Although the dynamic of a marriage and women’s rights in general were unfair to women in a patriarchal society, women with any kind of mental disorder were ostracized.  The mental institutions in the late nineteenth century and early twentieth had a broken system.  If a woman legitimately had a disease, her mental state would many times be worsened. David Wright, a professor from Oxford, provides insight on the broken systems of mental institutions through the use of one asylum: the Earlswood Asylum during the Victorian England.  In a review on Wright’s book, Gerald N. Grob writes, “Equally paradoxical, the faith in education rested on a belief in the organicist origins of mental disability, namely, that physical defects were hampering individual development. Idiocy, in other words, was being framed as a disease of the mind.”  Something as simple as idiocy during this time period could be considered a mental disease.  The narrator of “The Yellow Wallpaper” has postpartum depression, and being locked in a room for an extraneous amount of time intensified her depression.  She is infatuated with the yellow wallpaper in the room, and her infatuation drives her to insanity.  She says, “And then when the sun came and that awful pattern began to laugh at me, I declared I would finish it today!” (310).   She begins to see things in the wall, and she feels it needs to remain a secret.  She figures out the secrets the wall contains throughout the story until she is completely mad.  As she becomes more infatuated with the wall, her husband, John, believes she is recovering because she does not need as much attention.  

 Grob considers this culture to “devalue mental disability.”  Women could not earn an independent living because they were oppressed by society and men, and Grub discusses how society at the time placed their value on achievement and education, both of which were denied to most women.  The narrator talks about John in a loving light, and like he always knows best.  After John tells his wife, again, that she cannot live downstairs, she says, “he is very careful and loving, and hardly lets me stir without special direction” (300).  John has made the narrator believe that he knows what is best for her, and that she is not smart or independent enough to make decisions for herself.  John suppressed not only her independence, but her will to write.  Throughout the short story, the narrator consistently mentions her desire to write, and how John does not want her to.  According to Grob the people in this time period made for “a culture that places a premium on educational achievement and self-sufficiency”. Because there was so much value placed in academics and self-sufficiency, the easiest way to repress women’s rights was to restrict their education and self-sufficiency as much as possible. As the narrator is writing in her journal, she says, “There comes John, and I must put this away- he hates to have me write a word” (301).  John is, in his essence, a symbol and an example of late nineteenth century culture suppressing a woman’s right to education, independence, and responsibility. 

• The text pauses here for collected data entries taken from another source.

(** An upstream answering 429 with a text body. *)
Definition tooManyRequests : Response :=
  {| status := 429; statusText := "Too Many Requests";
     text := Normal "quota exceeded";
     json := Throw (JObj [("message", JStr "Unexpected token q in JSON")]);
     body := None |}.

Definition fetch429 : Fetch := fun _ _ => Normal tooManyRequests.

(** A fetch that rejects with an error object carrying status 429. *)
Definition fetchThrowing429 : Fetch :=
  fun _ _ =>
    Throw (JObj [("message", JStr "Too Many Requests"); ("statusCode", JNum 429)]).

(** A fetch that rejects with [undefined]. *)
Definition fetchThrowingUndefined : Fetch := fun _ _ => Throw JUndefined.

Definition chatBody : JsVal :=
  JObj [("model", JStr "gemini-2.0-flash"); ("messages", JArr [])].

(** Forward outcomes. *)
Definition rateLimitFailure : ForwardResult Bytes :=
  Build_ForwardResult JUndefined None
    (Some {| message := "OpenAI Compatible API Error: 429 Too Many Requests - ";
             statusCode := JNum 429; apiKey := "key-1";
             isRateLimitError := true |}).

Definition streamOf (cs : list Bytes) (fin : StreamEnd) : Stream Bytes :=
  {| chunks := cs; ending := fin |}.

Definition streamed (cs : list Bytes) : ForwardResult Bytes :=
  Build_ForwardResult JUndefined (Some (streamOf cs EndOfStream)) None.

(** A request environment: the dispatcher and the forwarder settle as
    given, the response object accepts every call. *)
Definition envOf (selected : Completion (option ApiKey))
                 (forwarded : Completion (ForwardResult Bytes)) : Env :=
  {| selectApiKey := selected;
     forward := fun _ _ _ _ => forwarded;
     resJson := Normal tt;
     resSetHeader := Normal tt;
     getReader := Normal tt;
     resWrite := fun _ => Normal tt;
     resEnd := Normal tt |}.

(** The same, with the repository's forwarder over a given [fetch] in
    the forwarder's place. *)
Definition envOver {J : JSON} (selected : Completion (option ApiKey))
                   (fetch : Fetch) : Env :=
  {| selectApiKey := selected;
     forward := fun path requestBody apiKey method =>
                  settled (forwardOpenAIRequest fetch path requestBody apiKey method);
     resJson := Normal tt;
     resSetHeader := Normal tt;
     getReader := Normal tt;
     resWrite := fun _ => Normal tt;
     resEnd := Normal tt |}.

(** The key manager of the scenarios: one key with one request in
    flight, the clock at 1000. *)
Definition store1 : KeyManager.Store :=
  [{| KeyManager.id := "key-1"; KeyManager.inFlightCount := 1;
      KeyManager.cooldownUntil := None |}].

Definition run (env : Env) (route : Route) (reqBody : JsVal)
  : Completion unit * KeyManager.Store * list Event :=
  serve KeyManager.release (KeyManager.coolDown 1000) config env
        route reqBody store1.

Definition relay (cs : list Bytes) (fin : StreamEnd)
  : Completion unit * KeyManager.Store * list Event :=
  handleStreamingResponse (envOf (Normal None) (Throw JNull))
                          (streamOf cs fin) key1 store1.

End Scenario.

(* ===================================================================== *)
(** ** Reading traces and requests *)
(* ===================================================================== *)

Module Requests.
Import Forwarder.

(** The URL [forwardOpenAIRequest] fetches for a path. *)
Definition requestUrl (path : string) : string := baseUrl ++ cleanPath path.

(** The options it hands to [fetch] (lines 81-93). *)
Definition requestOptions (requestBody : JsVal) (apiKey : ApiKey)
                          (method : string) : FetchOptions :=
  {| fo_method := method;
     fo_headers := [("Authorization", "Bearer " ++ key apiKey);
                    ("Content-Type", "application/json")];
     fo_body := if negb (String.eqb method "GET") && truthy requestBody
                then Some requestBody else None |}.

(** [requestBody?.stream] is truthy. *)
Definition wantsStream (requestBody : JsVal) : bool :=
  match get_opt requestBody "stream" with
  | Normal flag => truthy flag
  | Throw _ => false
  end.

(** The method names [forwardRequest] serves. *)
Definition supported (methodName : string) : bool :=
  String.eqb methodName "generateContent"
  || String.eqb methodName "streamGenerateContent"
  || String.eqb methodName "countTokens".

(** The one upstream call [forwardRequest] makes for a method name. *)
Definition sdkCall (modelId methodName : string) (requestBody : JsVal)
                   (apiKey : ApiKey) : list UpstreamCall :=
  if String.eqb methodName "generateContent" then
    [CallGenerateContent modelId (key apiKey) requestBody]
  else if String.eqb methodName "streamGenerateContent" then
    [CallGenerateContentStream modelId (key apiKey) requestBody]
  else if String.eqb methodName "countTokens" then
    [CallCountTokens modelId (key apiKey) requestBody]
  else [].

(** Whether that call resolves. *)
Definition sdkResolves (m : GenerativeModel) (methodName : string)
                       (requestBody : JsVal) : bool :=
  if String.eqb methodName "generateContent" then
    isNormal (generateContent m requestBody)
  else if String.eqb methodName "streamGenerateContent" then
    isNormal (generateContentStream m requestBody)
  else if String.eqb methodName "countTokens" then
    isNormal (countTokens m requestBody)
  else true.



End Requests.

Module Traces.
Import Forwarder TextDecoder OpenAIRoute.

Definition isSelect (ev : Event) : bool :=
  match ev with SelectApiKey => true | _ => false end.

Definition isNext (ev : Event) : bool :=
  match ev with Next _ => true | _ => false end.

Definition isRead (ev : Event) : bool :=
  match ev with ReaderRead _ => true | _ => false end.

Definition isWrite (ev : Event) : bool :=
  match ev with ResWrite _ => true | _ => false end.

Definition isEnd (ev : Event) : bool :=
  match ev with ResEnd => true | _ => false end.

(** The events of [handleStreamingResponse]. *)
Definition isRelayEvent (ev : Event) : bool :=
  match ev with
  | ResSetHeader _ _ | GetReader | ReaderRead _ | ResWrite _ | ResEnd => true
  | _ => false
  end.

(** The events of the evaluation of a forward result. *)
Definition isEvaluationEvent (ev : Event) : bool :=
  match ev with
  | MarkAsCoolingDown _ _ | ResStatusJson _ _ | ResJson _ => true
  | _ => isRelayEvent ev
  end.

(** Every event a computation leaves satisfies [P]. *)
Definition confined {Store A : Type} (P : Event -> bool)
                    (m : Eff Store Event A) : Prop :=
  forall s, forallb P (trace (m s)) = true.

(** The tail of a handler's trace when its [try] block ended in [r]. *)
Definition handedToNext (r : Completion unit) : list Event :=
  match r with
  | Normal _ => []
  | Throw e => [Next e]
  end.

(** Chunks read and written in turn. *)
Fixpoint exchanged (decoder : Decoder) (pending : list Bytes) : list Event :=
  match pending with
  | [] => []
  | value :: rest =>
      ReaderRead (ReadValue value)
      :: ResWrite (snd (decode decoder value))
      :: exchanged (fst (decode decoder value)) rest
  end.

(** The forwarder of a request environment is the repository's
    [forwardOpenAIRequest] over [fetch]. *)
Definition usesForwarder {J : JSON} (env : Env) (fetch : Fetch) : Prop :=
  forall path requestBody apiKey method,
    forward env path requestBody apiKey method
      = settled (forwardOpenAIRequest fetch path requestBody apiKey method).

(** The path a route is served from upstream. *)
Definition upstreamPath (r : Route) : string :=
  match r with
  | ChatCompletions => "/chat/completions"
  | Embeddings => "/embeddings"
  | Models => "/models"
  | ModelRetrieve modelId => "/models/" ++ modelId
  | ImagesGenerations => "/images/generations"
  end.

End Traces.

Module Keys.
Import Server.

(** A key as a user would write it between the commas: not empty, free
    of commas, no white space at either end. *)
Definition clean (key : JsString) : Prop :=
  key <> [] /\ ~ In comma key /\ hasOuterWhiteSpace key = false.

(** A character that separates keys or pads them. *)
Definition isPadding (c : Z) : Prop := c = comma \/ isWhiteSpace c = true.

(** What stands between two commas of the variable: a key, which may be
    missing, with white space before and after it. *)
Record Entry : Type := {
  padBefore : JsString;
  keyText : JsString;
  padAfter : JsString
}.

Definition written (e : Entry) : JsString :=
  (padBefore e ++ keyText e ++ padAfter e)%list.

Definition isEntry (e : Entry) : Prop :=
  Forall (fun c => isWhiteSpace c = true) (padBefore e)
  /\ Forall (fun c => isWhiteSpace c = true) (padAfter e)
  /\ ~ In comma (keyText e)
  /\ hasOuterWhiteSpace (keyText e) = false.

End Keys.

(* ===================================================================== *)
(** ** config.ts: reading the settings *)
(* ===================================================================== *)

Module ConfigLoader.
Import Server.

(** The four variables of [process.env] the configuration reads; [None]
    is an unset variable. *)
Record ProcessEnv : Type := {
  env_PORT : option JsString;
  env_KEY_COOL_DOWN_DURATION_MS : option JsString;
  env_LOG_LEVEL : option JsString;
  env_DISPATCH_STRATEGY : option JsString
}.

(** [value || fallback] for a value that is a string or [undefined]:
    the fallback stands in for [undefined] and for the empty string. *)
Definition orDefault (value : option JsString) (fallback : JsString) : JsString :=
  match value with
  | Some (c :: rest) => c :: rest
  | _ => fallback
  end.

Definition isDigit (c : Z) : bool := Z.leb 48 c && Z.leb c 57.

(** The number written by the digits at the head of [s], after [acc]. *)
Fixpoint leadingDigits (acc : Z) (s : JsString) : Z :=
  match s with
  | c :: rest => if isDigit c then leadingDigits (10 * acc + (c - 48)) rest else acc
  | [] => acc
  end.

(** [parseInt(s, 10)]: leading white space is skipped, a sign is read,
    then the digits up to the first other character; [None] is [NaN].
    The result is the integer written (JavaScript holds it as a double,
    which is that integer up to 2^53). *)
Definition parseInt10 (s : JsString) : option Z :=
  let unsigned (sign : Z) (body : JsString) : option Z :=
    match body with
    | c :: _ => if isDigit c then Some (sign * leadingDigits 0 body) else None
    | [] => None
    end in
  match trimStart s with
  | 45 :: body => unsigned (-1) body
  | 43 :: body => unsigned 1 body
  | body => unsigned 1 body
  end.

(** The loaded configuration; a numeric setting that is [NaN] is
    [None]. *)
Record Settings : Type := {
  PORT : option Z;
  KEY_COOL_DOWN_DURATION_MS : option Z;
  LOG_LEVEL : JsString;
  DISPATCH_STRATEGY : JsString
}.

(** ['3145'], ['60000'], ['info'], ['round_robin'] *)
Definition defaultPort : JsString := [51; 49; 52; 53].
Definition defaultCoolDown : JsString := [54; 48; 48; 48; 48].
Definition defaultLogLevel : JsString := [105; 110; 102; 111].
Definition defaultStrategy : JsString :=
  [114; 111; 117; 110; 100; 95; 114; 111; 98; 105; 110].

(** The [config] object (lines 362-367). *)
Definition loadConfig (env : ProcessEnv) : Settings :=
  {| PORT := parseInt10 (orDefault (env_PORT env) defaultPort);
     KEY_COOL_DOWN_DURATION_MS :=
       parseInt10 (orDefault (env_KEY_COOL_DOWN_DURATION_MS env) defaultCoolDown);
     LOG_LEVEL := orDefault (env_LOG_LEVEL env) defaultLogLevel;
     DISPATCH_STRATEGY := orDefault (env_DISPATCH_STRATEGY env) defaultStrategy |}.

(** The number a sequence of digits writes. *)
Definition decimal (ds : JsString) : Z :=
  fold_left (fun acc c => 10 * acc + (c - 48)) ds 0.

(** A text [parseInt] reads no number from: after the leading white
    space, and after a sign if there is one, there is no digit. *)
Definition notNumeric (s : JsString) : Prop :=
  match trimStart s with
  | [] => True
  | c :: rest =>
      isDigit c = false
      /\ (c = 45 \/ c = 43 ->
          match rest with
          | [] => True
          | d :: _ => isDigit d = false
          end)
  end.

(** Unset, or set to the empty string. *)
Definition blank (value : option JsString) : Prop :=
  value = None \/ value = Some [].

End ConfigLoader.

(* ===================================================================== *)
(** ** Further scenarios *)
(* ===================================================================== *)

Module Cases.
Import Forwarder TextDecoder OpenAIRoute Scenario.

(** A model handle whose token count rejects with an error object. *)
Definition failingModel : GenerativeModel :=
  {| generateContent := fun _ => Normal (JObj []);
     generateContentStream :=
       fun _ => Normal {| chunks := []; ending := EndOfStream |};
     countTokens :=
       fun _ => Throw (JObj [("message", JStr "quota"); ("statusCode", JNum 429)]) |}.

Definition failingSdk : Sdk := fun _ _ => Normal failingModel.

(** A request body that asks for a stream. *)
Definition streamBody : JsVal :=
  JObj [("input", JStr "text"); ("stream", JBool true)].

(** An upstream answering 200 with a body of two chunks. *)
Definition streamingResponse : Response :=
  {| status := 200; statusText := "OK"; text := Normal "ab";
     json := Throw (JObj [("message", JStr "Unexpected token a in JSON")]);
     body := Some (streamOf [[97]; [98]] EndOfStream) |}.

Definition streamingFetch : Fetch := fun _ _ => Normal streamingResponse.

(** A response object whose second write throws. *)
Definition envFailingWrite : Env :=
  {| selectApiKey := Normal (Some key1);
     forward := fun _ _ _ _ => Normal (streamed [[97]; [98]; [99]]);
     resJson := Normal tt;
     resSetHeader := Normal tt;
     getReader := Normal tt;
     resWrite := fun n => if Nat.eqb n 1 then Throw (JStr "EPIPE") else Normal tt;
     resEnd := Normal tt |}.

(** Settings as they may be found in the environment: a port that is
    not a number, a cooldown followed by its unit. *)
Definition oddEnv : ConfigLoader.ProcessEnv :=
  {| ConfigLoader.env_PORT := Some [97; 98; 99];
     ConfigLoader.env_KEY_COOL_DOWN_DURATION_MS := Some [32; 57; 48; 109; 115];
     ConfigLoader.env_LOG_LEVEL := None;
     ConfigLoader.env_DISPATCH_STRATEGY := Some [] |}.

Women were restricted in the late 1800s and the early 1900s a great deal in many different ways.  For a culture that placed so much value and importance on education and independence, men almost completely denied women the right to either.  Because this was denied from so many, women had no credibility.  Therefore, they had no means to defend themselves if they were diagnosed as mentally ill, and no say in what their treatment was.  The patriarchal society also made its way into family life, and it was especially evident in marriages. The narrator in “The Yellow Wallpaper” is striped of her credibility, independence, education, and right to do things and move as she pleases.  She falls victim of this society and of the archetypal marriage of her culture. Charlotte Perkins Gilman illustrates what society was like in this time period through the eyes of a woman with a cultivating mental illness in a typical late nineteenth century marriage.